- Work item
Copy the records below verbatim, from the first line through the line containing "xDecl = None →", inclusive, and output nothing else.
• • • • • • •
(** X12.  The symbols of one declaration are built around one body:
    when the getter symbol of a declaration is written, it is [_T], an
    [L] for local linkage, the mangling of the declaration, and [g];
    the setter symbol is the same with [s] in place of [g]; and, unless
    the declaration has a Clang declarator, the symbol of the
    declaration itself is the same without the last byte. *)
Theorem accessor_symbols decl e u l o :
  mangle (Getter decl e u l) = Some o →
  ∃ body,
    output (mangleEntity decl e u) newMangler = Some body
    ∧ o = "_T" ++ (if l then "L" else "") ++ body ++ "g"
    ∧ mangle (Setter decl e u l)
      = Some ("_T" ++ (if l then "L" else "") ++ body ++ "s")
    ∧ (getClangDecl decl = None →
       mangle (Other decl e u l)
       = Some ("_T" ++ (if l then "L" else "") ++ body)).
Proof.
  unfold mangle. cbn [mangleLinkEntity]. rewrite !output_wrapped.
  destruct (output (mangleEntity decl e u) newMangler) as [body|] eqn:Hb;
    [|discriminate].
  intros [= <-]. exists body. split_and!; try reflexivity.
  intros Hclang. unfold mangleOther. rewrite Hclang.
  apply output_Some in Hb as ([] & s1 & Hm).
  assert (localMarker l newMangler
          = Some (tt, if l then "L" else "", newMangler)) as Hl
    by (by destruct l).
  unfold output. erewrite bind_run by reflexivity.
  erewrite bind_run by exact Hl. by rewrite Hm.
Qed.

Lemma accessor_symbols_witness :
  ∃ body,
    output (mangleEntity xDecl Minimal 0) newMangler = Some body
    ∧ "_TLV1M1A1xSig" = "_T" ++ "L" ++ body ++ "g"
    ∧ mangle (Setter xDecl Minimal 0 true)
      = Some ("_T" ++ "L" ++ body ++ "s")
    ∧ (getClangDecl xDecl = None →
       mangle (Other xDecl Minimal 0 true) = Some ("_T" ++ "L" ++ body)).
Proof.
  apply (accessor_symbols xDecl Minimal 0 true "_TLV1M1A1xSig").
  reflexivity.
Defined.

(** ** Types that cannot be mangled *)

Lemma alwaysFails_bind_l {A B} (m : Mangle A) (f : A → Mangle B) :
  alwaysFails m → alwaysFails (m ≫= f).
Proof. intros H s. by apply bind_None. Qed.

Lemma alwaysFails_bind_r {A B} (m : Mangle A) (f : A → Mangle B) :
  (∀ a, alwaysFails (f a)) → alwaysFails (m ≫= f).
Proof.
  intros H s. destruct (m s) as [[[a o] s1]|] eqn:Hm.
  - erewrite bind_run by exact Hm. by rewrite H.
  - by apply bind_None.
Qed.

Lemma alwaysFails_forEach {A} (l : list A) f :
  Exists (λ x, alwaysFails (f x)) l → alwaysFails (forEach l f).
Proof.
  induction 1 as [x l Hx|x l _ IH]; rewrite forEach_cons.
  - by apply alwaysFails_bind_l.
  - by apply alwaysFails_bind_r.
Qed.

Lemma alwaysFails_SaveAndRestore body :
  alwaysFails body → alwaysFails (SaveAndRestore_ArchetypesDepth body).
Proof.
  intros H. unfold SaveAndRestore_ArchetypesDepth.
  apply alwaysFails_bind_r. intros s. by apply alwaysFails_bind_l.
Qed.

Lemma alwaysFails_mangleFunctionType input result fn e u :
  (hasUnmangleablePart input = true →
   ∀ e u, alwaysFails (mangleType input e u)) →
  (hasUnmangleablePart result = true →
   ∀ e u, alwaysFails (mangleType result e u)) →
  match fn with
  | FunctionType i r _ | PolymorphicFunctionType _ i r _ =>
      i = input ∧ r = result
  | _ => True
  end →
  hasUnmangleablePart input || hasUnmangleablePart result = true →
  alwaysFails (mangleFunctionType fn e u).
Proof.
  intros Hi Hr Hfn H. rewrite mangleFunctionType_eq.
  destruct fn; try (by intros s); destruct Hfn as [-> ->];
    (apply alwaysFails_bind_r; intros _;
     apply orb_true_iff in H as [H|H];
     [apply alwaysFails_bind_l; by apply Hi
     |apply alwaysFails_bind_r; intros _; by apply Hr]).
Qed.

Lemma hasUnmangleablePart_fatal t :
  hasUnmangleablePart t = true → ∀ e u, alwaysFails (mangleType t e u).
Proof.
  induction t using Ty_mutind with
    (P0 := λ elt, match elt with
                  | mkTupleTypeElt _ t =>
                      hasUnmangleablePart t = true →
                      ∀ e u, alwaysFails (mangleType t e u)
                  end)
    (P1 := λ _, True) (P2 := λ _, True) (P3 := λ _, True)
    (P4 := λ _, True) (P5 := λ _, True) (P6 := λ _, True)
    (P7 := λ _, True);
    try exact I; try assumption; try discriminate;
    cbn [hasUnmangleablePart]; intros Hbad e u; rewrite mangleType_eq;
    try (intros s; reflexivity); try (by apply IHt).
  - (* BuiltinFloatType *)
    destruct fpKind; try discriminate. by intros s.
  - (* MetaTypeType *)
    apply alwaysFails_bind_r. intros _. by apply IHt.
  - (* LValueType *)
    apply alwaysFails_bind_r. intros _. by apply IHt.
  - (* TupleType *)
    apply alwaysFails_bind_r. intros _. apply alwaysFails_bind_l.
    apply alwaysFails_forEach.
    match goal with Hl : list_all _ _ _ |- _ =>
      apply list_all_Forall in Hl; rename Hl into Hfields
    end.
    apply existsb_exists in Hbad as ([n t] & Hin & Ht).
    apply Exists_exists. exists (mkTupleTypeElt n t).
    split; [by apply list_elem_of_In|].
    apply alwaysFails_bind_r. intros _.
    rewrite Forall_forall in Hfields.
    apply (Hfields (mkTupleTypeElt n t)); [by apply list_elem_of_In|done].
  - (* BoundGenericType *)
    apply alwaysFails_bind_r. intros _.
    apply alwaysFails_bind_r. intros _.
    apply alwaysFails_bind_l. apply alwaysFails_forEach.
    match goal with Hl : list_all _ _ _ |- _ =>
      apply list_all_Forall in Hl; rename Hl into Hargs
    end.
    apply existsb_exists in Hbad as (t & Hin & Ht).
    apply Exists_exists. exists t. split; [by apply list_elem_of_In|].
    rewrite Forall_forall in Hargs.
    apply (Hargs t); [by apply list_elem_of_In|done].
  - (* PolymorphicFunctionType *)
    apply alwaysFails_bind_r. intros _.
    unfold manglePolymorphicType. apply alwaysFails_SaveAndRestore.
    apply alwaysFails_bind_r. intros _.
    rewrite castTo_PolymorphicFunctionType.
    by apply (alwaysFails_mangleFunctionType t1 t2).
  - (* FunctionType *)
    by apply (alwaysFails_mangleFunctionType t1 t2).
  - (* ArrayType *)
    apply alwaysFails_bind_r. intros _.
    apply alwaysFails_bind_r. intros _. by apply IHt.
Qed.

(** X13.  A type that has an error, unresolved or module type, or the
    PPC 128-bit float, anywhere in its structure (under sugar, in a
    metatype, lvalue, array, tuple field, generic argument, function
    argument or result) is fatal to mangle, in every state; and so is
    every request for such a type. *)
Theorem unmangleable_part_fatal entity t e u s :
  hasUnmangleablePart t = true →
  mangleType t e u s = None
  ∧ (entityType entity = Some t → mangle entity = None).
Proof.
  intros H. pose proof (hasUnmangleablePart_fatal t H) as Hfatal.
  split; [apply Hfatal|].
  assert (∀ {A} (m : Mangle A) s, alwaysFails m → output m s = None)
    as Hout by (intros A m s' Hm; unfold output; by rewrite Hm).
  unfold mangle.
  destruct entity; try discriminate; intros [= ->]; apply Hout;
    unfold mangleLinkEntity;
    repeat first [ apply Hfatal
                 | apply alwaysFails_bind_r; intros _ ].
Qed.

Lemma unmangleable_part_fatal_witness :
  mangleType (FunctionType (StructType Int64Decl) ErrorType false)
    Minimal 0 newMangler = None
  ∧ (entityType
       (TypeMetadata (FunctionType (StructType Int64Decl) ErrorType false)
          false false)
     = Some (FunctionType (StructType Int64Decl) ErrorType false) →
     mangle
       (TypeMetadata (FunctionType (StructType Int64Decl) ErrorType false)
          false false) = None).
Proof.
  apply (unmangleable_part_fatal
           (TypeMetadata (FunctionType (StructType Int64Decl) ErrorType false)
              false false)
           (FunctionType (StructType Int64Decl) ErrorType false)
           Minimal 0 newMangler).
  reflexivity.
Defined.

(** ** Types that are mangled the same everywhere *)

Lemma stateless_ret {A} (a : A) : stateless (mret a).
Proof. by exists a, "". Qed.

Lemma stateless_emit o : stateless (emit o).
Proof. by exists tt, o. Qed.

Lemma stateless_bind {A B} (m : Mangle A) (f : A → Mangle B) :
  stateless m → (∀ a, stateless (f a)) → stateless (m ≫= f).
Proof.
  intros (a & o1 & Hm) Hf. destruct (Hf a) as (b & o2 & Hfa).
  exists b, (o1 ++ o2). intros s.
  erewrite bind_run by apply Hm. by rewrite Hfa.
Qed.

Lemma stateless_forEach {A} (l : list A) f :
  Forall (λ x, stateless (f x)) l → stateless (forEach l f).
Proof.
  induction 1 as [|x l Hx _ IH]; [apply stateless_ret|].
  rewrite forEach_cons. by apply stateless_bind.
Qed.

Lemma stateless_mangleOperatorChars o :
  allOperatorChars o = true → stateless (mangleOperatorChars o).
Proof.
  induction o as [|c o IH]; [intros _; apply stateless_ret|].
  simpl. destruct (mangleOperatorChar c); [|discriminate].
  intros H. apply stateless_bind; [apply stateless_emit|auto].
Qed.

Lemma stateless_mangleIdentifier ident :
  identifierMangles ident = true → stateless (mangleIdentifier ident).
Proof.
  unfold identifierMangles, mangleIdentifier.
  intros [-> H]%andb_true_iff.
  apply stateless_bind; [apply stateless_ret|intros _].
  destruct (isOperator ident); simpl in *.
  - repeat (apply stateless_bind; [apply stateless_emit|intros _]).
    by apply stateless_mangleOperatorChars.
  - apply stateless_bind; [apply stateless_emit|intros _].
    apply stateless_emit.
Qed.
• • • • • • •
- Output for this exercise
(** X12.  The symbols of one declaration are built around one body:
    when the getter symbol of a declaration is written, it is [_T], an
    [L] for local linkage, the mangling of the declaration, and [g];
    the setter symbol is the same with [s] in place of [g]; and, unless
    the declaration has a Clang declarator, the symbol of the
    declaration itself is the same without the last byte. *)
Theorem accessor_symbols decl e u l o :
  mangle (Getter decl e u l) = Some o →
  ∃ body,
    output (mangleEntity decl e u) newMangler = Some body
    ∧ o = "_T" ++ (if l then "L" else "") ++ body ++ "g"
    ∧ mangle (Setter decl e u l)
      = Some ("_T" ++ (if l then "L" else "") ++ body ++ "s")
    ∧ (getClangDecl decl = None →
       mangle (Other decl e u l)
       = Some ("_T" ++ (if l then "L" else "") ++ body)).
Proof.
  unfold mangle. cbn [mangleLinkEntity]. rewrite !output_wrapped.
  destruct (output (mangleEntity decl e u) newMangler) as [body|] eqn:Hb;
    [|discriminate].
  intros [= <-]. exists body. split_and!; try reflexivity.
  intros Hclang. unfold mangleOther. rewrite Hclang.
  apply output_Some in Hb as ([] & s1 & Hm).
  assert (localMarker l newMangler
          = Some (tt, if l then "L" else "", newMangler)) as Hl
    by (by destruct l).
  unfold output. erewrite bind_run by reflexivity.
  erewrite bind_run by exact Hl. by rewrite Hm.
Qed.

Lemma accessor_symbols_witness :
  ∃ body,
    output (mangleEntity xDecl Minimal 0) newMangler = Some body
    ∧ "_TLV1M1A1xSig" = "_T" ++ "L" ++ body ++ "g"
    ∧ mangle (Setter xDecl Minimal 0 true)
      = Some ("_T" ++ "L" ++ body ++ "s")
    ∧ (getClangDecl xDecl = None →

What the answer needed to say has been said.